There is lots of direct and indirect evidence for this. For example, the increasing wealth of most families can be seen in homeownership rates. In Michigan, even in its current economic malaise, 77.1 percent of households owned their own home in 2004, up from 70.7 percent 20 years ago.

For aggregate personal income growth we have direct evidence. In constant 2003 dollars, Michigan’s per-capita personal income grew from the equivalent of $24,144 in 1977, the year of the Headlee index, to $31,189 in 2003 — a 29 percent increase in real terms. Over the same period, the state’s population rose from 9.20 million to 10.08 million. These are the components that combine to determine the Headlee revenue limit.

So has Headlee restrained tax and spending growth? The answer is an unequivocal "maybe." In its 26-year history, the cap was exceeded just three times, and only once by enough to trigger a rebate. In 19 of those years, revenue was at least $500 million beneath the cap, and in 15 years, that cushion exceeded $1 billion. As a result of Proposal A in 1994, $3.5 billion in school spending and revenue was shifted to the state, and still there was enough cushion to accommodate this change without triggering a rebate.

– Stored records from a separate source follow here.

(** [secretValuePatterns], in the order of the source. *)
Definition secretValuePatterns : list regex :=
  let seg := Plus (Class (fun c => alnum c || one_of "_-" c)) in
  [ (* ^[A-Za-z0-9_-]+\.[A-Za-z0-9_-]+\.[A-Za-z0-9_-]+$ *)
    Cat BeginText
        (Cat seg (Cat (Byte ".") (Cat seg (Cat (Byte ".") (Cat seg EndText)))));
    (* ^[A-Za-z0-9]{32,}$ *)
    Cat BeginText (Cat (AtLeast 32 (Class alnum)) EndText);
    (* ^[A-Za-z0-9+/]{20,}={0,2}$ *)
    Cat BeginText
        (Cat (AtLeast 20 (Class (fun c => alnum c || one_of "+/" c)))
             (Cat (Opt (Cat (Byte "=") (Opt (Byte "=")))) EndText));
    (* ^[a-fA-F0-9]{16,}$ *)
    Cat BeginText
        (Cat (AtLeast 16 (Class (fun c => byte_in 97 102 c || byte_in 65 70 c
                                          || is_digit c)))
             EndText);
    (* ^AKIA[0-9A-Z]{16}$ *)
    Cat BeginText
        (Cat (Lit "AKIA")
             (Cat (Repeat 16 (Class (fun c => is_digit c || is_upper c))) EndText));
    (* ^AIza[0-9A-Za-z_-]{35}$ *)
    Cat BeginText
        (Cat (Lit "AIza")
             (Cat (Repeat 35 (Class (fun c => alnum c || one_of "_-" c)))
                  EndText)) ].

Definition safePlaceholders : list string :=
  ["changeme"; "placeholder"; "your_key_here"; "your_secret_here";
   "example"; "sample"; "dummy"; "test"; "localhost"; "127.0.0.1";
   "true"; "false"; "development"; "production"; "staging"].

(** The three flags the loop body of [Security] computes; each loop of the
    source sets its flag at the first hit and breaks. *)
Definition isSecretKey (key : string) : bool :=
  existsb (fun pattern => MatchString pattern key) secretKeyPatterns.

Definition looksLikeSecret (value : string) : bool :=
  existsb (fun pattern => MatchString pattern value) secretValuePatterns.

Definition isSafePlaceholder (value : string) : bool :=
  let lowerValue := ToLower value in
  existsb (fun placeholder =>
             String.eqb lowerValue placeholder || Contains lowerValue placeholder)
          safePlaceholders.

Definition security_recommendations (secretKey secretValue : bool)
  : list string :=
  let recommendations :=
    ["Consider using a secret management system (e.g., HashiCorp Vault, AWS Secrets Manager)";
     "Use placeholder values in committed files (e.g., 'your_api_key_here')";
     "Add this file to .gitignore if it contains real secrets";
     "Use environment-specific files (.env.local) for sensitive data"] in
  let recommendations :=
    if secretKey && negb secretValue
    then "Variable name suggests it may contain sensitive data" :: recommendations
    else recommendations in
  if secretValue
  then "Value appears to be a secret or API key" :: recommendations
  else recommendations.

(** The body of the loop of [Security] for the variable [v]: the issue it
    appends, if any. *)
Definition Security_var (file : string) (v : env.Var) : option Issue :=
  if String.eqb (env.Value v) "" then None
  else
    let secretKey := isSecretKey (env.Key v) in
    let secretValue := looksLikeSecret (env.Value v) in
    if isSafePlaceholder (env.Value v) then None
    else if secretKey || secretValue then
      Some (NewIssue "potential secret in plaintext" (env.Key v) file
              (env.Line v) 0 (security_recommendations secretKey secretValue))
    else None.

(** [Security]. *)
Definition Security : Rule := fun vars file =>
  omap (Security_var file) vars.

(** *** Convention *)

(** [convertCamelToSnake]. *)
Definition convertCamelToSnake (s : string) : string :=
  (* ([a-z0-9])([A-Z]) *)
  let re1 := Cat (Group 1 (Class (fun c => is_lower c || is_digit c)))
                 (Group 2 (Class is_upper)) in
  let result := ReplaceAllString re1 s [TGroup 1; TText "_"; TGroup 2] in
  (* ([A-Z])([A-Z][a-z]) *)
  let re2 := Cat (Group 1 (Class is_upper))
                 (Group 2 (Cat (Class is_upper) (Class is_lower))) in
  let result := ReplaceAllString re2 result [TGroup 1; TText "_"; TGroup 2] in
  ToLower result.
(** When the loop returns without an error, it has decoded every entry, in
    the order of the entries. *)
Lemma GetAllAssets_loop_success (todo : list (string * bytes)) :
  forall acc stub rs,
    (GetAllAssets_loop todo acc stub).1 = (rs, None) ->
    exists rs',
      rs = (acc ++ rs')%list /\
      Forall2 (fun kv r => JSON.Unmarshal kv.2 zeroAsset = (r, None)) todo rs'.
Proof.
  induction todo as [|kv todo IH]; intros acc stub rs H.
  { injection H as <-. exists []. by rewrite app_nil_r. }
  cbn [GetAllAssets_loop] in H. unfold Next, bind, serve in H.
  destruct (faults stub (served stub) CallNext); [discriminate|].
  unfold ret at 1 in H.
  destruct (JSON.Unmarshal kv.2 zeroAsset) as [asset [e'|]] eqn:Hu;
    [discriminate|].
  apply IH in H as (rs' & -> & Hall). exists (asset :: rs').
  split; [by rewrite <- app_assoc|]. by constructor.
Qed.

(** A successful [GetAllAssets] has decoded the entries of the world
    state, sorted by key. *)
Lemma GetAllAssets_success (stub : ChaincodeStub) (rs : list Asset) :
  (GetAllAssets stub).1 = (rs, None) ->
  Forall2 (fun kv r => JSON.Unmarshal kv.2 zeroAsset = (r, None))
    (merge_sort key_le (map_to_list (world stub))) rs.
Proof.
  unfold GetAllAssets, GetStateByRange, bind, serve.
  destruct (faults stub (served stub) (CallGetStateByRange "" ""));
    [discriminate|].
  rewrite filter_in_range_all.
  by intros (rs' & -> & Hall)%GetAllAssets_loop_success.
Qed.

End GetAllAssets_more_facts.

(** X12. Whenever [GetAllAssets] returns an error, the slice it returns is
    nil: the records decoded before the failure are not handed out. *)
Theorem GetAllAssets_error_nil (stub : ChaincodeStub) (rs : list Asset)
    (e : error) :
  (SmartContract.GetAllAssets stub).1 = (rs, Some e) -> rs = [].
Proof.
  unfold SmartContract.GetAllAssets, Stub.GetStateByRange, bind, Stub.serve.
  destruct (faults stub (served stub) (CallGetStateByRange "" ""));
    [by intros [= <- _]|].
  apply GetAllAssets_loop_error.
Qed.

Lemma GetAllAssets_error_nil_witness :
  (SmartContract.ReadAsset "asset3" stub_corrupt).1 = (Some asset3_seed, None) /\
  (SmartContract.GetAllAssets stub_corrupt).1.2
    = Some (JSONError SyntaxError) /\
  (SmartContract.GetAllAssets stub_corrupt).1.1 = [].
Proof.
  split; [reflexivity|]. split; [reflexivity|].
  apply (GetAllAssets_error_nil stub_corrupt _ (JSONError SyntaxError)).
  reflexivity.
Defined.

(** X13. When [GetAllAssets] succeeds it returns one record for each key
    of the world state, in the ascending lexical order of the keys: the
    record decoded from the value of the key. *)
Theorem GetAllAssets_sorted (stub : ChaincodeStub) (rs : list Asset) :
  (SmartContract.GetAllAssets stub).1 = (rs, None) ->
  exists kvs,
    Permutation kvs (map_to_list (world stub)) /\
    StronglySorted Stub.key_le kvs /\
    Forall2 (fun kv r => JSON.Unmarshal kv.2 zeroAsset = (r, None)) kvs rs /\
    length rs = size (world stub).
Proof.
  intros H%GetAllAssets_success. eexists. split; [|split; [|split]].
  - apply (merge_sort_Permutation Stub.key_le).
  - apply (@StronglySorted_merge_sort _ Stub.key_le _ key_le_transitive
             key_le_total).
  - exact H.
  - rewrite <- (Forall2_length _ _ _ H),
      (merge_sort_Permutation Stub.key_le).
    apply length_map_to_list.
Qed.

Lemma GetAllAssets_sorted_witness :
  map ID (SmartContract.GetAllAssets stub_seeded).1.1
    = ["asset1"; "asset2"; "asset3"; "asset4"; "asset5"; "asset6"; "asset7"] /\
  length (SmartContract.GetAllAssets stub_seeded).1.1 = size (world stub_seeded).
Proof.
  split; [reflexivity|].
  assert (H : (SmartContract.GetAllAssets stub_seeded).1
              = ((SmartContract.GetAllAssets stub_seeded).1.1, None))
    by reflexivity.
  destruct (GetAllAssets_sorted _ _ H) as (kvs & _ & _ & _ & Hlen).
  exact Hlen.
Defined.

(** X14. On a stub that serves every call, [GetAllAssets] succeeds exactly
    when every value of the world state decodes; one value that does not
    makes the whole call fail. *)
Theorem GetAllAssets_success_iff (stub : ChaincodeStub) :
  faultless stub ->
  ((SmartContract.GetAllAssets stub).1.2 = None <->
   forall key value,
     world stub !! key = Some value ->
     (JSON.Unmarshal value zeroAsset).2 = None).
Proof.
  intros Hf. split.
  - intros H key value Hv.
    destruct (SmartContract.GetAllAssets stub).1 as [rs e] eqn:Hg.
    cbn in H. subst e. apply GetAllAssets_success in Hg.
    assert (Hin : (key, value) ∈ merge_sort Stub.key_le
                                   (map_to_list (world stub)))
      by (rewrite (merge_sort_Permutation Stub.key_le);
          by apply elem_of_map_to_list).
    apply list_elem_of_lookup in Hin as [i Hi].
    destruct (Forall2_lookup_l _ _ _ _ _ Hg Hi) as (r & _ & Hu).
    cbn in Hu. by rewrite Hu.
  - intros Hall.
    destruct (GetAllAssets_faultless stub Hf) as (rs & -> & _); [|done].
    intros [key value] Hkv%elem_of_map_to_list. by apply (Hall key).
Qed.

Lemma GetAllAssets_success_iff_witness :
  (SmartContract.GetAllAssets stub_seeded).1.2 = None /\
  (SmartContract.GetAllAssets stub_corrupt).1.2 <> None.
Proof.
  assert (Hf : faultless stub_corrupt) by (intros n c; reflexivity).
  split; [reflexivity|]. intros H.
  pose proof (proj1 (GetAllAssets_success_iff stub_corrupt Hf) H
                "asset4" (NotJSON 0) eq_refl) as Hu.
  discriminate Hu.
Defined.

(** X15. [GetAllAssets] and [ReadAsset] agree: when [GetAllAssets] succeeds,
    every record [ReadAsset] returns for some key is among its records, and
    each of its records is the one stored under some key of the world
    state. *)
Theorem GetAllAssets_ReadAsset (stub : ChaincodeStub) (rs : list Asset) :
  (SmartContract.GetAllAssets stub).1 = (rs, None) ->
  (forall key a,
     (SmartContract.ReadAsset key stub).1 = (Some a, None) -> a ∈ rs) /\
  (forall a, a ∈ rs ->
     exists key value,
       world stub !! key = Some value /\
       JSON.Unmarshal value zeroAsset = (a, None)).
Proof.
  intros Hg%GetAllAssets_success. split.
  - intros key a (_ & Hu & _)%ReadAsset_Some.
    destruct (world stub !! key) as [value|] eqn:Hv; [|discriminate].
    cbn in Hu.
    assert (Hin : (key, value) ∈ merge_sort Stub.key_le
                                   (map_to_list (world stub)))
      by (rewrite (merge_sort_Permutation Stub.key_le);
          by apply elem_of_map_to_list).
    apply list_elem_of_lookup in Hin as [i Hi].
    destruct (Forall2_lookup_l _ _ _ _ _ Hg Hi) as (r & Hr & Hu').
    cbn in Hu'. rewrite Hu in Hu'. injection Hu' as ->.
    apply list_elem_of_lookup. by exists i.
  - intros a [i Hi]%list_elem_of_lookup.
    destruct (Forall2_lookup_r _ _ _ _ _ Hg Hi) as ([key value] & Hkv & Hu).
    exists key, value. split; [|exact Hu].
    apply elem_of_map_to_list. rewrite <- (merge_sort_Permutation Stub.key_le).
    apply list_elem_of_lookup. by exists i.
Qed.

Lemma GetAllAssets_ReadAsset_witness :
  asset3_seed ∈ (SmartContract.GetAllAssets stub_seeded).1.1.
Proof.
  assert (H : (SmartContract.GetAllAssets stub_seeded).1
              = ((SmartContract.GetAllAssets stub_seeded).1.1, None))
    by reflexivity.
  apply (proj1 (GetAllAssets_ReadAsset _ _ H) "asset3"). reflexivity.
Defined.

(** ** What the contract stores can be read *)

Section Reachable_facts.
Import Stub SmartContract.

It’s impossible to definitively conclude whether this history proves the cap was just too high to be effective, or the opposite: that it held back legislators from tax and fee hikes they might otherwise have passed. The cap might have been effective in another way, too: Using personal income as the Headlee index gave the beneficiaries of government spending a stake in economic growth, possibly inhibiting the adoption of more economically damaging taxes and regulations.

Having said that, there is no question that since 2001 the Headlee cap has "run away" so far from actual revenues that it has become irrelevant. In 1980, revenues were $526 million less than the maximum amount allowed, a difference equal to 7.1 percent of actual spending. Fast forward to 2005: The revenue cap is $29.84 billion, and actual revenues are $24.16 billion. This means Lansing could raise taxes and spending by $5.67 billion, or 23.5 percent, without bumping against the cap. This would translate into a tax increase of more than $560 on every man, woman and child in the state.

Alternatively, a Headlee government revenue cap of 9.49 percent of personal income would limit taxes and spending this year if the state’s per-capita annual income dropped by around $5,930 ($17,790 for a family of three), or the state’s population fell by about 1.9 million and reduced total personal income proportionally. Both scenarios seem unlikely.

Michigan citizens concerned about the growth of state government need to look closely at the Headlee amendment’s constitutional cap on state government taxes, fees and spending. Perhaps it is working invisibly — but perhaps it is no longer very effective at all.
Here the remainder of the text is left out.